== Segment start ==
Lemma stream_equals_buffered_witness :
  exists g a, accepts calls_step ∅ sample_calls = Some g /\
    accumulate (fun n => n + 1)%nat sample_calls = Some a /\
    exists c r' ch,
      accepts client_step client0
        (stream sample_calls (NewResponsesEventToChatState "x" 0)).2 = Some c /\
      SupplementResponseOutput a (Some zero_ResponsesResponse) = Some r' /\
      ccr_Choices (ResponsesToChatCompletions "x" 0 r' "m") = [ch] /\
      message_shows c (cc_Message ch).
Proof.
  eexists (_ : gmap Z string), (_ : BufferedResponseAccumulator).
  split; [vm_compute; reflexivity|]. split; [vm_compute; reflexivity|].
  eapply (stream_equals_buffered (fun n => n + 1)%nat "x" 0 sample_calls);
    vm_compute; reflexivity.
Defined.

(** ** The accumulator does not panic on sequential calls *)

Section Sequential.
Context (growslice : nat -> nat).

(** Argument fragments belong to the call announced last. *)
Definition seq_step (cur : option Z) (evt : ResponsesStreamEvent) : option (option Z) :=
  let t := rse_Type evt in
  if t =?s "response.output_item.added" then
    match rse_Item evt with
    | Some item => Some (if is_call_item item then Some (rse_OutputIndex evt) else cur)
    | None => Some cur
    end
  else if is_args_delta_type t then
    if (rse_Delta evt =?s "") || bool_decide (cur = Some (rse_OutputIndex evt))
    then Some cur else None
  else Some cur.

(** The last call was first written, if at all, in the current backing array. *)
Record Writable (cur : option Z) (a : BufferedResponseAccumulator) : Prop := {
  wr_known : forall oi k, bra_outputIndexToFuncIdx a !! oi = Some k ->
    (k < length (bra_funcCalls a))%nat;
  wr_last : forall oi k b, cur = Some oi -> bra_outputIndexToFuncIdx a !! oi = Some k ->
    bra_funcCalls a !! k = Some b ->
    sb_addr (bfc_Args b) = None \/ sb_addr (bfc_Args b) = Some (bra_array a);
}.

Lemma on_args_writable cur a k b f bs :
  Writable cur a -> bra_funcCalls a !! k = Some b -> f (bfc_Args b) = Some bs ->
  sb_addr bs = Some (bra_array a) ->
  exists a', on_args k f a = Some a' /\ Writable cur a'.
Proof.
  intros [Hk Hl] Hb Hf Hs. unfold on_args. rewrite Hb. simpl. rewrite Hf. simpl.
  eexists; split; [done|]. split; simpl.
  - intros oi k'. rewrite length_insert. apply Hk.
  - intros oi k' b' Hc Hk'. destruct (decide (k' = k)) as [->|Hne].
    + rewrite list_lookup_insert_eq by (by eapply lookup_lt_Some). intros [= <-]. by right.
    + rewrite list_lookup_insert_ne by done. by eapply Hl.
Qed.

Lemma append_call_writable cur oi b a :
  Writable cur a -> bfc_Args b = MkBuilder None "" ->
  Writable (Some oi) (append_call growslice b
    (a <| bra_outputIndexToFuncIdx :=
         <[oi := length (bra_funcCalls a)]> (bra_outputIndexToFuncIdx a) |>)).
Proof.
  intros [Hk Hl] Hb. unfold append_call; simpl.
  destruct (Nat.ltb _ _); (split; simpl;
    [ intros oi' k; rewrite length_app, lookup_insert_Some; simpl;
      intros [[_ <-]|[_ Hi]]; [lia|]; specialize (Hk oi' k Hi); lia
    | intros oi' k b' [= <-]; rewrite lookup_insert_eq; intros [= <-];
      rewrite lookup_app_r, Nat.sub_diag by lia; intros [= <-]; rewrite Hb; by left ]).
Qed.

Lemma seq_ProcessEvent cur cur' a evt :
  Writable cur a -> seq_step cur evt = Some cur' ->
  exists a', ProcessEvent growslice evt a = Some a' /\ Writable cur' a'.
Proof.
  intros HW Hs. pose proof HW as [Hk Hl]. unfold ProcessEvent, seq_step in *.
  destruct (rse_Type evt =?s "response.output_text.delta") eqn:E1.
  { bool_hyps. rewrite E1 in Hs. simpl in Hs. simplify_eq. eexists; split; [done|].
    by destruct (_ =?s ""). }
  destruct (rse_Type evt =?s "response.output_item.added").
  { destruct (rse_Item evt) as [item|]; [|simplify_eq; by eexists].
    destruct (is_call_item item); simplify_eq; [|by eexists].
    eexists; split; [done|]. by apply append_call_writable with cur. }
  destruct (is_args_delta_type (rse_Type evt)).
  { destruct (rse_Delta evt =?s ""); simpl in Hs; [simplify_eq; by eexists|].
    case_bool_decide as Hcur; [|done]. simplify_eq.
    destruct (_ !! rse_OutputIndex evt) as [k|] eqn:Ek; [|by eexists].
    destruct (lookup_lt_is_Some_2 _ _ (Hk _ _ Ek)) as [b Hb].
    destruct (Hl _ k b eq_refl Ek Hb) as [Ha|Ha];
      (eapply on_args_writable; [done|done|unfold WriteString; by rewrite Ha, ?Nat.eqb_refl|done]). }
  simplify_eq. destruct (is_args_done_type (rse_Type evt)).
  { destruct (_ =?s ""); [by eexists|].
    destruct (_ !! rse_OutputIndex evt) as [k|] eqn:Ek; [|by eexists].
    destruct (lookup_lt_is_Some_2 _ _ (Hk _ _ Ek)) as [b Hb].
    by eapply on_args_writable. }
  destruct (is_reasoning_delta_type _); (eexists; split; [done|]); [|done].
  by destruct (rse_Delta evt =?s "").
Qed.
End Sequential.

(** The accumulator never panics on a stream whose argument fragments each
    belong to the call announced last, whatever growth policy [append] follows. *)
Theorem accumulate_sequential growslice evts cur :
  accepts seq_step None evts = Some cur -> is_Some (accumulate growslice evts).
Proof.
  unfold accumulate. assert (HW : Writable None NewBufferedResponseAccumulator)
    by (split; [intros oi k; simpl; by rewrite lookup_empty|done]).
  revert HW. generalize NewBufferedResponseAccumulator as a. generalize (@None Z) as c.
  induction evts as [|evt evts IH]; intros c a HW Hs; [by eexists|]. simpl in *.
  destruct (seq_step c evt) as [c'|] eqn:Ec; [|done].
  destruct (seq_ProcessEvent growslice c c' a evt HW Ec) as (a' & -> & HW'). simpl in *.
  by apply (IH c' a').
Qed.

Lemma accumulate_sequential_witness :
  accepts seq_step None sample_calls = Some (Some 1) /\
  is_Some (accumulate (fun n => n + 1)%nat sample_calls).
Proof.
  split; [vm_compute; reflexivity|].
  apply (accumulate_sequential (fun n => n + 1)%nat sample_calls (Some 1)).
  vm_compute; reflexivity.
Defined.

(** Two calls whose fragments interleave: the second fragment of the first call is
    written to a builder that the append for the second call has moved. *)
Definition interleaved_calls : list ResponsesStreamEvent :=
  let ev t := zero_ResponsesStreamEvent <| rse_Type := t |> in
  let call id := zero_ResponsesOutput <| ro_Type := "function_call" |> <| ro_CallID := id |> in
  [ (ev "response.output_item.added") <| rse_Item := Some (call "a") |>;
    (ev "response.function_call_arguments.delta") <| rse_Delta := "{" |>;
    (ev "response.output_item.added") <| rse_Item := Some (call "b") |>
      <| rse_OutputIndex := 1 |>;
    (ev "response.function_call_arguments.delta") <| rse_Delta := "}" |> ].

(** The panic needs no special growth policy: growing a full slice of one element
    always moves it. *)
Lemma interleaved_calls_panic growslice :
  (growslice 0 = 1)%nat -> accumulate growslice interleaved_calls = None.
Proof.
  intros H. vm_compute. rewrite H.
  reflexivity.
Qed.

(** ** Closing chunks *)

Definition is_finish (c : ChatCompletionsChunk) : bool :=
  existsb (fun ch => match ccc_FinishReason ch with Some _ => true | None => false end)
    (chk_Choices c).
Definition finish_count (l : list ChatCompletionsChunk) : nat := length (List.filter is_finish l).
Definition terminal_count (l : list ResponsesStreamEvent) : nat :=
  length (List.filter (fun e => is_terminal_type (rse_Type e)) l).

Lemma finish_count_app l1 l2 : finish_count (l1 ++ l2) = (finish_count l1 + finish_count l2)%nat.
Proof. unfold finish_count. by rewrite List.filter_app, length_app. Qed.

Lemma closing_finish st r : finish_count (closing_chunks st r) = 1%nat.
Proof. unfold closing_chunks. by destruct (rc_Usage st); [destruct (rc_IncludeUsage st)|]. Qed.

Lemma step_finish evt st :
  let terminal := is_terminal_type (rse_Type evt) in
  finish_count (ResponsesEventToChatChunks evt st).2 = (if terminal then 1 else 0)%nat /\
  rc_Finalized (ResponsesEventToChatChunks evt st).1 = rc_Finalized st || terminal.
Proof.
  simpl. destruct (is_terminal_type (rse_Type evt)) eqn:Et.
  - unfold ResponsesEventToChatChunks. pose proof Et as E. rewrite orb_true_r.
    type_cases E; rewrite E; simpl; unfold resToChatHandleCompleted; rewrite closing_finish;
      (split; [done|]); by repeat case_match.
  - rewrite orb_false_r. unfold ResponsesEventToChatChunks. rewrite Et.
    unfold resToChatHandleCreated, resToChatHandleTextDelta, resToChatHandleOutputItemAdded,
      resToChatHandleFuncArgsDelta, resToChatHandleFuncArgsDone, resToChatHandleReasoningDelta.
    repeat case_match; simplify_eq/=; done.
Qed.

Lemma run_finish (evts : list ResponsesStreamEvent) st :
  finish_count (run evts st).2 = terminal_count evts /\
  rc_Finalized (run evts st).1 = rc_Finalized st || Nat.ltb 0 (terminal_count evts).
Proof.
  revert st; induction evts as [|evt evts IH]; intros st; simpl; [by rewrite orb_false_r|].
  destruct (step_finish evt st) as [H1 H2].
  destruct (ResponsesEventToChatChunks evt st) as [s1 o1]. destruct (IH s1) as [H3 H4].
  destruct (run evts s1) as [s2 o2]. simpl in *. rewrite finish_count_app, H1, H3, H4, H2.
  unfold terminal_count; simpl. destruct (is_terminal_type (rse_Type evt)); simpl.
  - by rewrite !orb_true_r.
  - by rewrite orb_false_r.
Qed.
(* ===== verification/AnthropicToResponsesRequest.v ===== *)
(** * Anthropic Messages requests to OpenAI Responses requests

    [src/backend/internal/pkg/apicompat/anthropic_to_responses.go], one Definition per
    Go function. *)

From S2P Require Import Prelude Json JsonCodec GoStrings ModelNames ToolSchema Apicompat RequestCodec AnthropicToResponses ResponsesToAnthropicRequest.
Local Open Scope string_scope.
Local Open Scope nat_scope.
Local Open Scope list_scope.
Local Open Scope go_scope.

(** ** Content *)

Definition text_part (type text : string) : ResponsesContentPart :=
  zero_ResponsesContentPart <| rcp_Type := type |> <| rcp_Text := text |>.
Definition image_part (uri : string) : ResponsesContentPart :=
  zero_ResponsesContentPart <| rcp_Type := "input_image" |> <| rcp_ImageURL := uri |>.
Definition message_input (role content : string) : ResponsesInputItem :=
  zero_ResponsesInputItem <| rii_Type := "message" |> <| rii_Role := role |>
    <| rii_Content := content |>.

Definition isAnthropicBillingHeaderText (text : string) : bool :=
  HasPrefix text "x-anthropic-billing-header: ".

Definition parseAnthropicSystemContentParts (raw : string) : result (list ResponsesContentPart) :=
  match unmarshal_string raw with
  | Some s => inr (if isAnthropicBillingHeaderText s || (s =?s "") then [] else [text_part "input_text" s])
  | None =>
      blocks ← ok_or ErrDecode (unmarshal_blocks raw);
      inr (map (fun b => text_part "input_text" (acb_Text b))
             (List.filter (fun b => is_type "text" b && negb (acb_Text b =?s "")
                                    && negb (isAnthropicBillingHeaderText (acb_Text b))) blocks))
  end.

Definition anthropicImageToDataURI (src : option AnthropicImageSource) : string :=
  match src with
  | None => ""
  | Some s =>
      if ais_Data s =?s "" then ""
      else "data:" +:+ (if ais_MediaType s =?s "" then "image/png" else ais_MediaType s)
           +:+ ";base64," +:+ ais_Data s
  end.
Definition image_parts (b : AnthropicContentBlock) : list ResponsesContentPart :=
  let uri := anthropicImageToDataURI (acb_Source b) in if uri =?s "" then [] else [image_part uri].

Definition extractAnthropicTextFromBlocks (blocks : list AnthropicContentBlock) : string :=
  Join (map acb_Text (List.filter (fun b => is_type "text" b && negb (acb_Text b =?s "")) blocks))
    blank_line.

(** The text of a tool result and its images. *)
Definition convertToolResultOutput (b : AnthropicContentBlock) : string * list ResponsesContentPart :=
  if acb_Content b =?s "" then ("(empty)", []) else
  match unmarshal_string (acb_Content b) with
  | Some s => (if s =?s "" then "(empty)" else s, [])
  | None =>
      match unmarshal_blocks (acb_Content b) with
      | None => ("(empty)", [])
      | Some inner =>
          let text := extractAnthropicTextFromBlocks inner in
          (if text =?s "" then "(empty)" else text,
           List.concat (map image_parts (List.filter (is_type "image") inner)))
      end
  end.

Definition output_input (b : AnthropicContentBlock) : ResponsesInputItem :=
  zero_ResponsesInputItem <| rii_Type := "function_call_output" |>
    <| rii_CallID := toResponsesCallID (acb_ToolUseID b) |>
    <| rii_Output := (convertToolResultOutput b).1 |>.

Definition user_parts (b : AnthropicContentBlock) : list ResponsesContentPart :=
  if is_type "text" b then if acb_Text b =?s "" then [] else [text_part "input_text" (acb_Text b)]
  else if is_type "image" b then image_parts b
  else [].

Definition anthropicUserToResponses (raw : string) : result (list ResponsesInputItem) :=
  match unmarshal_string raw with
  | Some s =>
      content ← ok_or ErrMarshal (marshal_parts [text_part "input_text" s]);
      inr [message_input "user" content]
  | None =>
      blocks ← ok_or ErrDecode (unmarshal_blocks raw);
      let results := List.filter (is_type "tool_result") blocks in
      let parts := List.concat (map user_parts blocks)
                   ++ List.concat (map (fun b => (convertToolResultOutput b).2) results) in
      let out := map output_input results in
      match parts with
      | [] => inr out
      | _ => content ← ok_or ErrMarshal (marshal_parts parts);
             inr (out ++ [message_input "user" content])
      end
  end.

(** The ciphertext of a thinking block that is replayed. *)
Definition reasoning_input (b : AnthropicContentBlock) : list ResponsesInputItem :=
  let sig := TrimSpace (acb_Signature b) in
  if (sig =?s "") || HasPrefix sig "gAAAA" then []
  else [zero_ResponsesInputItem <| rii_Type := "reasoning" |> <| rii_EncryptedContent := sig |>].

Definition call_input (b : AnthropicContentBlock) : ResponsesInputItem :=
  zero_ResponsesInputItem <| rii_Type := "function_call" |>
    <| rii_CallID := toResponsesCallID (acb_ID b) |> <| rii_Name := acb_Name b |>
    <| rii_Arguments := if acb_Input b =?s "" then "{}" else acb_Input b |>.

Definition anthropicAssistantToResponses (raw : string) : result (list ResponsesInputItem) :=
  match unmarshal_string raw with
  | Some s =>
      content ← ok_or ErrMarshal (marshal_parts [text_part "output_text" s]);
      inr [message_input "assistant" content]
  | None =>
      blocks ← ok_or ErrDecode (unmarshal_blocks raw);
      let text := extractAnthropicTextFromBlocks blocks in
      message ← (if text =?s "" then inr []
                 else content ← ok_or ErrMarshal (marshal_parts [text_part "output_text" text]);
                      inr [message_input "assistant" content]);
      inr (List.concat (map reasoning_input (List.filter (is_type "thinking") blocks))
           ++ message ++ map call_input (List.filter (is_type "tool_use") blocks))
  end.

Definition anthropicMsgToResponsesItems (m : AnthropicMessage) : result (list ResponsesInputItem) :=
  if am_Role m =?s "assistant" then anthropicAssistantToResponses (am_Content m)
  else anthropicUserToResponses (am_Content m).

Fixpoint messages_input (msgs : list AnthropicMessage) : result (list ResponsesInputItem) :=
  match msgs with
  | [] => inr []
  | m :: msgs =>
      items ← anthropicMsgToResponsesItems m;
      rest ← messages_input msgs;
      inr (items ++ rest)
  end.

Definition convertAnthropicToResponsesInput (system : string) (msgs : list AnthropicMessage) :
    result (list ResponsesInputItem) :=
  head ← (if system =?s "" then inr []
          else sysParts ← parseAnthropicSystemContentParts system;
               inr match sysParts with
                   | [] => []
                   | _ => [message_input "developer" (or_nil (marshal_parts sysParts))]
                   end);
  items ← messages_input msgs;
  inr (head ++ items).

(** ** Tools *)

(** An object schema gets properties, anything else stays as it is. *)
Definition normalizeToolParameters (schema : string) : string :=
  if (schema =?s "") || (schema =?s "null") then emptyObjectSchema else
  match unmarshal_map schema with
  | None => schema
  | Some m =>
      let m := default [] m in
      if negb (default "" (assoc "type" m) =?s json_quote "object") then schema else
      match assoc "properties" m with
      | Some _ => schema
      | None => default schema (marshal_map (sorted_insert "properties" "{}" m))
      end
  end.

Definition convertAnthropicToolsToResponses (tools : list AnthropicTool) : list ResponsesTool :=
  map (fun t =>
    if HasPrefix (at_Type t) "web_search" then zero_ResponsesTool <| rt_Type := "web_search" |>
    else zero_ResponsesTool
      <| rt_Type := "function" |>
      <| rt_Name := at_Name t |>
      <| rt_Description := at_Description t |>
      <| rt_Parameters := normalizeToolParameters (at_InputSchema t) |>
      <| rt_Strict := Some false |>) tools.

(** The fields type and name of a [tool_choice]. *)
Definition choice_fields : fields (string * string) :=
  [("type", field fst (fun v c => (v, c.2)) d_string);
   ("name", field snd (fun v c => (c.1, v)) d_string)].

Definition convertAnthropicToolChoiceToResponses (raw : string) : result string :=
  '(type, name) ← ok_or ErrToolChoice (d_struct choice_fields raw ("", ""));
  inr (if type =?s "auto" then json_quote "auto"
       else if type =?s "any" then json_quote "required"
       else if type =?s "none" then json_quote "none"
       else if type =?s "tool" then marshal_string_map [("name", name); ("type", "function")]
       else raw).

(** ** The request *)

Definition mapAnthropicEffortToResponses (effort : string) : string :=
  if effort =?s "max" then "xhigh" else effort.

Definition config_effort (req : AnthropicRequest) : string :=
  match areq_OutputConfig req with Some c => aoc_Effort c | None => "" end.

Definition anthropicReasoningEffort (req : AnthropicRequest) : string :=
  if match areq_Thinking req with Some t => ath_Type t =?s "disabled" | None => false end
  then "none"
  else mapAnthropicEffortToResponses
         (if config_effort req =?s "" then "medium" else config_effort req).

Definition minMaxOutputTokens : Z := 128.

(** [int(r - '0')] of the leading digits: their number and value, in a 64-bit int. *)
Fixpoint leading_digits (major : Z) (digits : nat) (s : string) : Z * nat :=
  match s with
  | String c s =>
      if in_range 48 57 (code c)
      then leading_digits (int_add (int_mul major 10) (Z.of_nat (code c) - 48)) (S digits) s
      else (major, digits)
  | EmptyString => (major, digits)
  end.

Section Request.
Context `{U : Unicode}.

(** [None] when the Go function's second result is false. *)
Definition openAIModelGeneration (model : string) : option Z :=
  match CutPrefix (ToLower (TrimSpace model)) "gpt-" with
  | None => None
  | Some rest =>
      match leading_digits 0 0 rest with
      | (_, O) => None
      | (major, _) => Some major
      end
  end.

Definition isReasoningModel (model : string) : bool :=
  match openAIModelGeneration model with Some major => (5 <=? major)%Z | None => false end
  || IsGPT6SolOrLunaModelSpelling model.

Definition responses_effort (req : AnthropicRequest) : string :=
  let effort := anthropicReasoningEffort req in
  if IsGPT61SolModelSpelling (areq_Model req) && (config_effort req =?s "max")
     && negb (effort =?s "none")
  then "max" else effort.

(** [max_output_tokens] of a positive limit, at least the minimum. *)
Definition clamp_tokens (n : Z) : option Z :=
  if (0 <? n)%Z then Some (if (n <? minMaxOutputTokens)%Z then minMaxOutputTokens else n) else None.

Definition AnthropicToResponses (req : AnthropicRequest) : result ResponsesRequest :=
  if negb (ValidateGPT61SolReasoningEffort (areq_Model req) (anthropicReasoningEffort req))
  then inl ErrReasoningEffort else
  input ← convertAnthropicToResponsesInput (areq_System req) (areq_Messages req);
  inputJSON ← ok_or ErrMarshal (marshal_items input);
  let reasoning := isReasoningModel (areq_Model req) in
  let effort := responses_effort req in
  let out := zero_ResponsesRequest
    <| rreq_Model := areq_Model req |>
    <| rreq_Input := inputJSON |>
    <| rreq_Stream := areq_Stream req |>
    <| rreq_Include := ["reasoning.encrypted_content"] |>
    <| rreq_Temperature := if reasoning then None else areq_Temperature req |>
    <| rreq_TopP := if reasoning then None else areq_TopP req |>
    <| rreq_Store := Some false |>
    <| rreq_ParallelToolCalls := Some true |>
    <| rreq_Text := Some (zero_ResponsesText <| rtx_Verbosity := "medium" |>) |>
    <| rreq_MaxOutputTokens := clamp_tokens (areq_MaxTokens req) |>
    <| rreq_Tools := convertAnthropicToolsToResponses (areq_Tools req) |>
    <| rreq_Reasoning := Some (MkResponsesReasoning effort
                                 (if effort =?s "none" then "" else "auto")) |> in
  if areq_ToolChoice req =?s "" then inr out else
  tc ← convertAnthropicToolChoiceToResponses (areq_ToolChoice req);
  inr (out <| rreq_ToolChoice := tc |>).
End Request.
== Segment end ==
REQUIRED WORK
All lines in the listing above from the line containing "exists a', on_args" to the line containing "[ intros oi'", inclusive, should be retyped exactly; no other lines should appear.

REPLY
  exists a', on_args k f a = Some a' /\ Writable cur a'.
Proof.
  intros [Hk Hl] Hb Hf Hs. unfold on_args. rewrite Hb. simpl. rewrite Hf. simpl.
  eexists; split; [done|]. split; simpl.
  - intros oi k'. rewrite length_insert. apply Hk.
  - intros oi k' b' Hc Hk'. destruct (decide (k' = k)) as [->|Hne].
    + rewrite list_lookup_insert_eq by (by eapply lookup_lt_Some). intros [= <-]. by right.
    + rewrite list_lookup_insert_ne by done. by eapply Hl.
Qed.

Lemma append_call_writable cur oi b a :
  Writable cur a -> bfc_Args b = MkBuilder None "" ->
  Writable (Some oi) (append_call growslice b
    (a <| bra_outputIndexToFuncIdx :=
         <[oi := length (bra_funcCalls a)]> (bra_outputIndexToFuncIdx a) |>)).
Proof.
  intros [Hk Hl] Hb. unfold append_call; simpl.
  destruct (Nat.ltb _ _); (split; simpl;
    [ intros oi' k; rewrite length_app, lookup_insert_Some; simpl;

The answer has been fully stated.